* TO DO: From the records below, return every line containing the word "seqOf".

* RECORDS FOR THE TASK:
(* ===== verification/DispatchLaws.v ===== *)
(** What deliveries to a dispatcher do, whatever fails: no batch is lost.

    The invariant [emit_inv] ties the publish checkpoint of the dispatch row
    to the messages that reached the broker or the outbox; it is preserved by
    every delivery under every oracle, so it holds after any number of
    crashes and restarts.  The premise is the one the code states ("slicing
    is deterministic"): every restart computes the same work list. *)

From Stdlib Require Import Ascii String Sorted.
From S2P Require Import Prelude JsText Enums Messages World RunService Outbox Consumers Logic BatchLaws.
Open Scope string_scope.
Open Scope list_scope.
Open Scope Z_scope.

(** What identifies the work a batch message carries. *)
Definition Work : Type := Z * option string * Payload.
Definition work (b : Message) : Work := (seqOf b, queue b, payload b).
Definition work_seq (x : Work) : Z := x.1.1.

Class DispatchLaws {D I : Type} (c : @DispatchConsumer D I) := {
  dl_handle : ∀ m ds tenant, Frame true (dc_handle c m ds tenant);
  dl_onDispatch : ∀ m bs, Frame false (dc_onDispatch c m bs);
}.

Section Dispatch.
Context {D I : Type} (cfg : Config) (forTenantSlug : string → M D (option I)).
Context (Hint : ∀ s, Frame false (forTenantSlug s)).
Context (c : @DispatchConsumer D I) `{!DispatchLaws c}.
Variable m : Message.
(** The work of the run, in seq order. *)
Variable Ws : list Work.
Abbreviation W := (World D).

Let run := pipelineRunId m.
Let stp := step_str (dc_step c).
Definition dispatch_key : RunKey := (run, stp, DISPATCH_BATCH_SEQ).

Definition published (w : W) (x : Work) : Prop :=
  ∃ b, work b = x ∧
    {| pb_exchange := EXCHANGE_NAME (cfg_env cfg); pb_key := routingKey b; pb_msg := b |}
    ∈ w_amqp w.

Definition staged (w : W) (x : Work) : Prop :=
  ∃ r, r ∈ db_outbox (w_db w) ∧ work (ob_message r) = x
       ∧ ob_routingKey r = routingKey (ob_message r).

Definition batch_done (w : W) (x : Work) : Prop :=
  run_status (run, stp, work_seq x) w = Some COMPLETED.

(** The batch reached the broker or the outbox, or is already executed. *)
Definition accounted (w : W) (x : Work) : Prop :=
  published w x ∨ staged w x ∨ batch_done w x.

Definition checkpoint_of (w : W) : Z :=
  match db_runs (w_db w) !! dispatch_key with
  | Some r => rr_lastPublishedBatchSeq r
  | None => 0
  end.

Definition ckpt_ok (w : W) : Prop :=
  ∀ x, x ∈ Ws → work_seq x <= checkpoint_of w → accounted w x.

Definition emit_inv (w : W) : Prop :=
  ckpt_ok w
  ∧ (run_status dispatch_key w = Some COMPLETED → ∀ x, x ∈ Ws → accounted w x).

(** The handler computes this work list whenever it returns. *)
Definition deterministic_slicing : Prop :=
  ∀ ds tenant w, wp (dc_handle c m ds tenant)
    (λ r _, work <$> dr_batches r = Ws) (λ _ _, True) (λ _, True) w.

Definition numbered : Prop :=
  (∀ x, x ∈ Ws → 1 <= work_seq x) ∧ StronglySorted Z.lt (work_seq <$> Ws).

(* ------------------------------------------------------------------ *)
(** * Monotonicity                                                      *)
(* ------------------------------------------------------------------ *)

(** Nothing emitted is taken back, and batch rows stay. *)
Record grows (w w' : W) : Prop := {
  gr_amqp : ∀ p, p ∈ w_amqp w → p ∈ w_amqp w';
  gr_outbox : ∀ r, r ∈ db_outbox (w_db w) → r ∈ db_outbox (w_db w');
  gr_rows : ∀ seq, seq ≠ DISPATCH_BATCH_SEQ →
    db_runs (w_db w') !! (run, stp, seq) = db_runs (w_db w) !! (run, stp, seq);
}.

#[local] Instance grows_preorder : PreOrder grows.
Proof.
  split; [by split|]. intros w1 w2 w3 [A1 O1 R1] [A2 O2 R2].
  split; [auto|auto|]. intros seq Hs. by rewrite R2, R1.
Qed.

Lemma accounted_grows w w' x :
  grows w w' → work_seq x ≠ 0 → accounted w x → accounted w' x.
Proof.
  intros [Ga Go Gr] Hx [(b & Hb & Hin)|[(r & Hr & Hw)|Hd]].
  - left. exists b. auto.
  - right. left. exists r. auto.
  - right. right. unfold batch_done, run_status in *. by rewrite Gr.
Qed.

Hypothesis Hnum : numbered.

Lemma ws_nonzero x : x ∈ Ws → work_seq x ≠ 0.
Proof. intros Hx. destruct Hnum as [H _]. specialize (H x Hx). lia. Qed.

Lemma ckpt_ok_grows w w' :
  grows w w' → checkpoint_of w' = checkpoint_of w → ckpt_ok w → ckpt_ok w'.
Proof.
  intros Hg Hc H x Hx Hle. rewrite Hc in Hle.
  apply (accounted_grows w); auto using ws_nonzero.
Qed.

Lemma grows_refl w : grows w w.
Proof. reflexivity. Qed.

(** A change of the dispatch row that keeps the checkpoint. *)
Lemma ckpt_ok_row (w : W) (f : RunRow → RunRow) w0 :
  w_amqp w0 = w_amqp w →
  (∀ r, rr_lastPublishedBatchSeq (f r) = rr_lastPublishedBatchSeq r) →
  w_db w0 = update_run dispatch_key f (w_db w) →
  ckpt_ok w → ckpt_ok w0.
Proof.
  intros Ha Hf Hdb. apply ckpt_ok_grows.
  - split; simpl; [by rewrite Ha|by rewrite Hdb|]. intros seq Hs. rewrite Hdb. simpl.
    rewrite lookup_alter_ne; [done|]. unfold dispatch_key. intros [=]. done.
  - unfold checkpoint_of. simpl. rewrite Hdb. simpl. rewrite lookup_alter_eq.
    destruct (db_runs (w_db w) !! dispatch_key); simpl; [apply Hf|done].
Qed.

Lemma step_key_not_branch seq : is_branch_step ((run, stp, seq) : RunKey).1.2 = false.
Proof. apply step_not_branch. Qed.

Lemma frame_grows (w w' : W) : frame_rel w w' → grows w w' ∧ checkpoint_of w' = checkpoint_of w
  ∧ db_runs (w_db w') !! dispatch_key = db_runs (w_db w) !! dispatch_key.
Proof.
  intros [R O Dt A T L X].
  assert (∀ seq, db_runs (w_db w') !! (run, stp, seq) = db_runs (w_db w) !! (run, stp, seq)) as HR
    by (intros; apply R, step_key_not_branch).
  split_and!; [split; [by rewrite A|by rewrite O|auto]| |apply HR].
  unfold checkpoint_of, dispatch_key. by rewrite HR.
Qed.

(* ------------------------------------------------------------------ *)
(** * Emission                                                          *)
(* ------------------------------------------------------------------ *)

(** Everything but [rest] is accounted for. *)
Definition emitting (rest : list Message) (w : W) : Prop :=
  ckpt_ok w ∧ ∀ x, x ∈ Ws → x ∉ (work <$> rest) → accounted w x.

Definition seq_sorted (l : list Message) : Prop := StronglySorted Z.lt (seqOf <$> l).

Definition row_running (w : W) : Prop := run_status dispatch_key w = Some RUNNING.

Lemma emitting_grows rest w w' :
  grows w w' → checkpoint_of w' = checkpoint_of w → emitting rest w → emitting rest w'.
Proof.
  intros Hg Hc [H1 H2]. split; [by eapply ckpt_ok_grows|].
  intros x Hx Hn. apply (accounted_grows w); auto using ws_nonzero.
Qed.

(** Moving the checkpoint to a seq below everything still to emit. *)
Lemma emitting_checkpoint rest n w w0 :
  w_amqp w0 = w_amqp w →
  w_db w0 = update_run dispatch_key (upd_lastPublished n) (w_db w) →
  (∀ b, b ∈ rest → n < seqOf b) →
  emitting rest w → emitting rest w0.
Proof.
  intros Ha Hdb Hn [H1 H2].
  assert (grows w w0) as Hg.
  { split; [by rewrite Ha|by rewrite Hdb|]. intros seq Hs. rewrite Hdb. simpl.
    rewrite lookup_alter_ne; [done|]. unfold dispatch_key. intros [=]. done. }
  split; [|intros; apply (accounted_grows w); auto using ws_nonzero].
  intros x Hx Hle. apply (accounted_grows w); [done|by apply ws_nonzero|].
  unfold checkpoint_of in Hle. rewrite Hdb in Hle. simpl in Hle. rewrite lookup_alter_eq in Hle.
  destruct (db_runs (w_db w) !! dispatch_key) as [r|] eqn:Er; simpl in Hle.
  - apply H2; [done|]. intros (b & -> & Hb)%list_elem_of_fmap. specialize (Hn b Hb).
    unfold work_seq, work in Hle. simpl in Hle. lia.
  - destruct Hnum as [Hpos _]. specialize (Hpos x Hx). lia.
Qed.

Lemma emitting_ckpt rest w : emitting rest w → ckpt_ok w.
Proof. by intros []. Qed.

Lemma running_update f w w0 :
  w_db w0 = update_run dispatch_key f (w_db w) → (∀ r, rr_status (f r) = rr_status r) →
  row_running w → row_running w0.
Proof.
  intros Hdb Hf. unfold row_running, run_status. rewrite Hdb. simpl. rewrite lookup_alter_eq.
  destruct (db_runs (w_db w) !! dispatch_key); simpl; [by rewrite Hf|done].
Qed.

(** Assertions kept while the dispatcher runs: exceptions and crashes. *)
Definition safe (w : W) : Prop := ckpt_ok w ∧ row_running w.

Lemma safe_emit_inv w : safe w → emit_inv w.
Proof. intros [H1 H2]. split; [done|]. unfold row_running in H2. congruence. Qed.

Lemma work_with_standalone sa b : work (with_standalone sa b) = work b.
Proof. done. Qed.

(** The checkpoint write. *)
Lemma wp_checkpoint rest n (Q : unit → W → Prop) w :
  emitting rest w → row_running w → (∀ b, b ∈ rest → n < seqOf b) →
  (∀ w', emitting rest w' → row_running w' → Q () w') →
  wp (updateLastPublishedBatchSeq run stp n) Q (λ _, safe) safe w.
Proof.
  intros He Hr Hn HQ. unfold updateLastPublishedBatchSeq. fold dispatch_key.
  apply wp_write_repo. intros o t w0 w1.
  assert (emitting rest w0) as He0 by (by apply (emitting_grows rest w)).
  assert (row_running w0) as Hr0 by done.
  assert (emitting rest w1) as He1 by (by apply (emitting_checkpoint rest n w)).
  assert (row_running w1) as Hr1 by (by apply (running_update (upd_lastPublished n) w)).
  split_and!; [by apply HQ|intros e; split|..]; by (split; [eapply emitting_ckpt|]).
Qed.

Lemma sorted_cons_inv b rest :
  seq_sorted (b :: rest) → seq_sorted rest ∧ ∀ b', b' ∈ rest → seqOf b < seqOf b'.
Proof.
  unfold seq_sorted. simpl. intros [H1 H2]%StronglySorted_inv. split; [done|].
  intros b' Hb. rewrite Forall_forall in H2. apply H2, list_elem_of_fmap. eauto.
Qed.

* RESULT OF THE EXERCISE:
Definition work (b : Message) : Work := (seqOf b, queue b, payload b).
Definition seq_sorted (l : list Message) : Prop := StronglySorted Z.lt (seqOf <$> l).
  (∀ b, b ∈ rest → n < seqOf b) →
  emitting rest w → row_running w → (∀ b, b ∈ rest → n < seqOf b) →
  seq_sorted (b :: rest) → seq_sorted rest ∧ ∀ b', b' ∈ rest → seqOf b < seqOf b'.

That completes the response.